Say what you will about Gaytheist, Eagles of Death Metal, and Dale Earnhart Jr. Jr., the best band title to come along since you started listening to good music belongs without doubt to This Frontier Needs Heroes. Because damn it, unlike the other three, This Frontier Needs Heroes contains a message within itself. And for the windswept wastelands of the indie scene, this message rings true.
We live in the hopelessly impersonal, subjective year, 2013. All the music hitting you right now is produced, distributed, and marketed by scum sucking slave worshipers of the almighty dollar: Satan and Clear Channel. You don’t have to go to the crossroads yourself; it’s pretty much our job at Surviving the Golden Age to deliver it right to your screen. But This Frontier Needs Heroes subverts that dichotomy and speaking of screens, visual art is equally laughable these days for a reason: it’s about half a century behind music. This is a shame if you really consider Hollywood. Music’s got nothing on moving pictures, which is fundamentally the wet dream of any sociopath with a weak narrative arc and massive special effects budget. But at the same time, you know all of Spielberg’s dirty tricks, yet any little indie band outta Brooklyn makes you feel like a kid again through pure emotive resonance. Case in point: This Frontier Needs Hero’s latest album, Hooky.

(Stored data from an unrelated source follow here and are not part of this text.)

(** ** Data *)

(** [LegacyDec] values are scaled by [10^18]. *)
Definition DecOne : Z := 10 ^ 18.

Record CommissionInfo := mkCommissionInfo {
  ci_MaxRate : Z;
  ci_MaxChangeRate : Z;
  ci_UpdateTime : Z
}.

(** [ProofOfPossessionBTC]: the kind of the Bitcoin signature and its bytes. *)
Inductive BTCSigType := BIP340 | BIP322 | ECDSA.
Record ProofOfPossessionBTC := mkPopBTC { pop_BtcSigType : BTCSigType; pop_BtcSig : bytes }.

(** The description is carried as opaque bytes. *)
Record FinalityProvider := mkFP {
  fp_Addr : string;
  fp_Description : bytes;
  fp_Commission : option Z;
  fp_BtcPk : bytes;
  fp_Pop : ProofOfPossessionBTC;
  fp_SlashedBabylonHeight : Z;
  fp_SlashedBtcHeight : Z;
  fp_Jailed : bool;
  fp_HighestVotedHeight : Z;
  fp_CommissionInfo : option CommissionInfo
}.

Inductive BTCDelegationStatus := PENDING | VERIFIED | ACTIVE | UNBONDED | EXPIRED.

#[global] Instance BTCDelegationStatus_eq_dec : EqDecision BTCDelegationStatus.
Proof. solve_decision. Defined.

(** The voting power distribution events, [EventPowerDistUpdate.Ev]. *)
Inductive EventPowerDistUpdate :=
  | SlashedFp (pk : bytes)
  | JailedFp (pk : bytes)
  | UnjailedFp (pk : bytes)
  | BtcDelStateUpdate (StakingTxHash : string) (NewState : BTCDelegationStatus).

#[global] Instance EventPowerDistUpdate_eq_dec : EqDecision EventPowerDistUpdate.
Proof. solve_decision. Defined.

Record SignatureInfo := mkSigInfo { si_Pk : bytes; si_Sig : bytes }.
Record CovenantAdaptorSignatures := mkCovSigs { cas_CovPk : bytes; cas_AdaptorSigs : list bytes }.

Record BTCUndelegation := mkUndel {
  ud_UnbondingTx : bytes;
  ud_SlashingTx : bytes;
  ud_DelegatorSlashingSig : bytes;
  ud_CovenantSlashingSigs : list CovenantAdaptorSignatures;
  ud_CovenantUnbondingSigList : list SignatureInfo;
  ud_DelegatorUnbondingInfo : option bytes   (* SpendStakeTx *)
}.

Record StakeExpansion := mkStkExp {
  se_PreviousStakingTxHash : bytes;
  se_OtherFundingTxOut : bytes;
  se_PreviousStkCovenantSigs : list SignatureInfo
}.

Record BTCDelegation := mkDel {
  d_StakerAddr : string;
  d_BtcPk : bytes;
  d_Pop : ProofOfPossessionBTC;
  d_FpBtcPkList : list bytes;
  d_StakingTime : Z;
  d_StartHeight : Z;
  d_EndHeight : Z;
  d_TotalSat : Z;
  d_StakingTx : bytes;
  d_StakingOutputIdx : Z;
  d_SlashingTx : bytes;
  d_DelegatorSig : bytes;
  d_CovenantSigs : list CovenantAdaptorSignatures;
  d_UnbondingTime : Z;
  d_BtcUndelegation : BTCUndelegation;
  d_ParamsVersion : Z;
  d_BtcTipHeight : Z;
  d_StkExp : option StakeExpansion
}.

(** The versioned [Params]; rates are decimals scaled by [DecOne]. *)
Record StakingParams := mkStakingParams {
  sp_CovenantPks : list bytes;
  sp_CovenantQuorum : Z;
  sp_MinStakingValueSat : Z;
  sp_MaxStakingValueSat : Z;
  sp_MinStakingTimeBlocks : Z;
  sp_MaxStakingTimeBlocks : Z;
  sp_SlashingPkScript : bytes;
  sp_MinSlashingTxFeeSat : Z;
  sp_SlashingRate : Z;
  sp_UnbondingTimeBlocks : Z;
  sp_UnbondingFeeSat : Z;
  sp_MinCommissionRate : Z;
  sp_DelegationCreationBaseGasFee : Z;
  sp_AllowListExpirationHeight : Z;
  sp_BtcActivationHeight : Z
}.

Record BTCHeaderInfo := mkHeaderInfo { hi_Hash : bytes; hi_Height : Z }.

Record LargestBtcReOrg := mkReorg {
  lbr_BlockDiff : Z;
  lbr_RollbackFrom : option BTCHeaderInfo;
  lbr_RollbackTo : option BTCHeaderInfo
}.

(** The stores of the module. Delegations are keyed by staking tx hash, events
    by BTC height and index, BTC heights by Babylon height, parameters by
    version; the hashes of a delegator's staking transactions by finality
    provider and delegator. *)
Record StakingState := mkStaking {
  finalityProviders : gmap bytes FinalityProvider;
  fpBbnAddr : gset bytes;
  finalityProvidersDeleted : gset bytes;
  powerDistUpdateEvents : gmap Z (gmap Z EventPowerDistUpdate);
  btcHeights : gmap Z Z;
  btcDelegations : gmap bytes BTCDelegation;
  stakingParams : gmap Z StakingParams;
  largestBtcReorg : option LargestBtcReOrg;
  heightToVersionMap : option (list (Z * Z));
  btcDelegators : gmap bytes (gmap bytes (list bytes));
  allowedStakingTxHashes : gset bytes
}.

Definition empty_staking : StakingState := mkStaking ∅ ∅ ∅ ∅ ∅ ∅ ∅ None None ∅ ∅.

This is the digital age. While you get sentimental about the rock ‘n’ roll’s glory days, Robert Johnson, Dylan, Zepplin and that whole lot there are things going on around you that you won’t be able to understand for decades. This is the wild West here, this vehicle from which you read this–the Internet, and you’re selling yourself short with your (lack of) involvement. Just look at This Frontier Needs Heroes’ sibling songwriting team of Jessica and Brad Lauretti. Hooky was recorded from their respective homes in Brooklyn, NY and Jacksonville, FL at a distance of some thousand miles from each other. Gone are the Red Indians and white hatted Cowboys, but the eight tracks of Hooky provides all the deception, vagrancy, and compassion you could ever want outta the life you don’t lead.
In fact Hooky could be considered a concept album in that Mr. & Ms. Lauretti are pointing fingers directly at us. They’re accusing us of phoning it in, hiding behind the masks we create over social media, through fashion and life-style from our true identity. For instance you sit here trolling rags like StGA for music news. It’s hard to be the music news when you’re reading my dull opinions. The titular track and namesake urges you through mid-90’s self-deprecating lyrics and self-aware musicality to be your own hero. Close your laptop and finish that rock opera you’ve been working of for the better part of the last decade already. This Frontier Needs Heroes’s can’t do it all for you! You could out write me any day of the week, and we both know your opinions are far more intelligent, thought out and apt than mine, yet who’s got the bullhorn here?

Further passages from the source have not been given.